James Marvin Herndon (born 1944) is an American interdisciplinary scientist who earned his BA degree in physics in 1970 from the University of California, San Diego and his Ph.D. degree in nuclear chemistry in 1974 from Texas A&M University. For three years, J. Marvin Herndon was a post-doctoral assistant to Hans Suess and Harold C. Urey in geochemistry and cosmochemistry at the University of California, San Diego. He has been profiled in Current Biography, and dubbed a “maverick geophysicist” by The Washington Post.

== Theories on Earth ==
Herndon suggested that the composition of the inner core of Earth is nickel silicide; the conventional view is that it is iron–nickel alloy. In 1992, he suggested "georeactor" planetocentric nuclear fission reactors as energy sources for the gas giant outer planets, as the energy source and production mechanism for the geomagnetic field and stellar ignition by nuclear fission. Scientists who have scrutinised these ideas have challenged the underlying assumptions and proposed mechanisms. In a paper on the nuclear reactor hypothesis, Schuiling argues that 'it is unlikely that nuclear georeactors ... are operating at the Earth's centre'.

In 2005, Herndon postulated what he calls whole-earth decompression dynamics, which he describes as a unified theory combining elements of plate tectonics and Earth expansion.
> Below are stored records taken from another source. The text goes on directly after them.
(* ===== verification/Secrets.v ===== *)
(** * Secret stores: [crates/supra_secrets]

    The encrypted vault ([file_store.rs]) and the manager that prefers the operating
    system's keyring ([manager.rs]), with their errors ([error.rs]).  Key derivation,
    the cipher and JSON are parameters; [VaultIo] is what the operating system answers
    to one operation.  Text is its UTF-8 bytes.  A writer holds the vault's lock for
    the whole of its operation, so writers are sequences of operations; a reader sees
    some state a writer passes through. *)

From Stdlib Require Import Ascii.
From S2P Require Import Prelude Text Sealing Utf8 FileSystem Traced.

(** [missing]: the operating system's error is [NotFound]. *)
Inductive SecretsError :=
| NoStore
| Crypto
| NotFound (service account : list byte)
| Io (missing : bool)
| KeyringFailed.

#[export] Instance SecretsError_eq_dec : EqDecision SecretsError.
Proof. solve_decision. Defined.

(** ** The vault's contents *)

Module Vault.
Record Record := mkRecord { service : list byte; account : list byte; secret : list byte }.
Abbreviation t := (list Record).

#[global] Instance Record_eq_dec : EqDecision Record.
Proof. solve_decision. Defined.

Definition names (service' account' : list byte) (r : Record) : bool :=
  bool_decide (service r = service') && bool_decide (account r = account').

Definition find (service account : list byte) (v : t) : option (list byte) :=
  secret <$> List.find (names service account) v.

(** The first record of the name is replaced. *)
Fixpoint replace (service account secret : list byte) (v : t) : option t :=
  match v with
  | [] => None
  | r :: v =>
      if names service account r then Some (mkRecord service account secret :: v)
      else (r ::.) <$> replace service account secret v
  end.

Definition set (service account secret : list byte) (v : t) : t :=
  match replace service account secret v with
  | Some v => v
  | None => v ++ [mkRecord service account secret]
  end.

Definition remove (service account : list byte) (v : t) : t :=
  List.filter (λ r, negb (names service account r)) v.
End Vault.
He suggests that Earth formed from a Jupiter-sized gas giant by catastrophic loss of its gaseous atmosphere with subsequent decompression and expansion of the rocky remnant planet resulting in decompression cracks at divergent continental margins which are filled in by basalts from mid-ocean ridges.

Recent measurements of "geoneutrino" fluxes in the KamLAND and Borexino experiments have placed stringent upper limits on Herndon's "georeactor" hypothesis on the presence of an active nuclear fission reactor in the Earth's inner core, so that such reactor would produce less than 3 TW.

== Chemtrail theory proponent ==

Herndon has become a proponent of the chemtrail conspiracy theory and published several peer-reviewed papers claiming that coal fly ash is being sprayed for geoengineering. In 2016, two of his papers, however, were retracted because of flaws; Herndon disputed the reason for retraction, claiming the retractions were "a well-organized effort (CIA?) to deceive... Those concerted efforts to cause said retractions prove that the high officials who ordered the spraying know very well that they are poisoning humanity and want to hide that fact".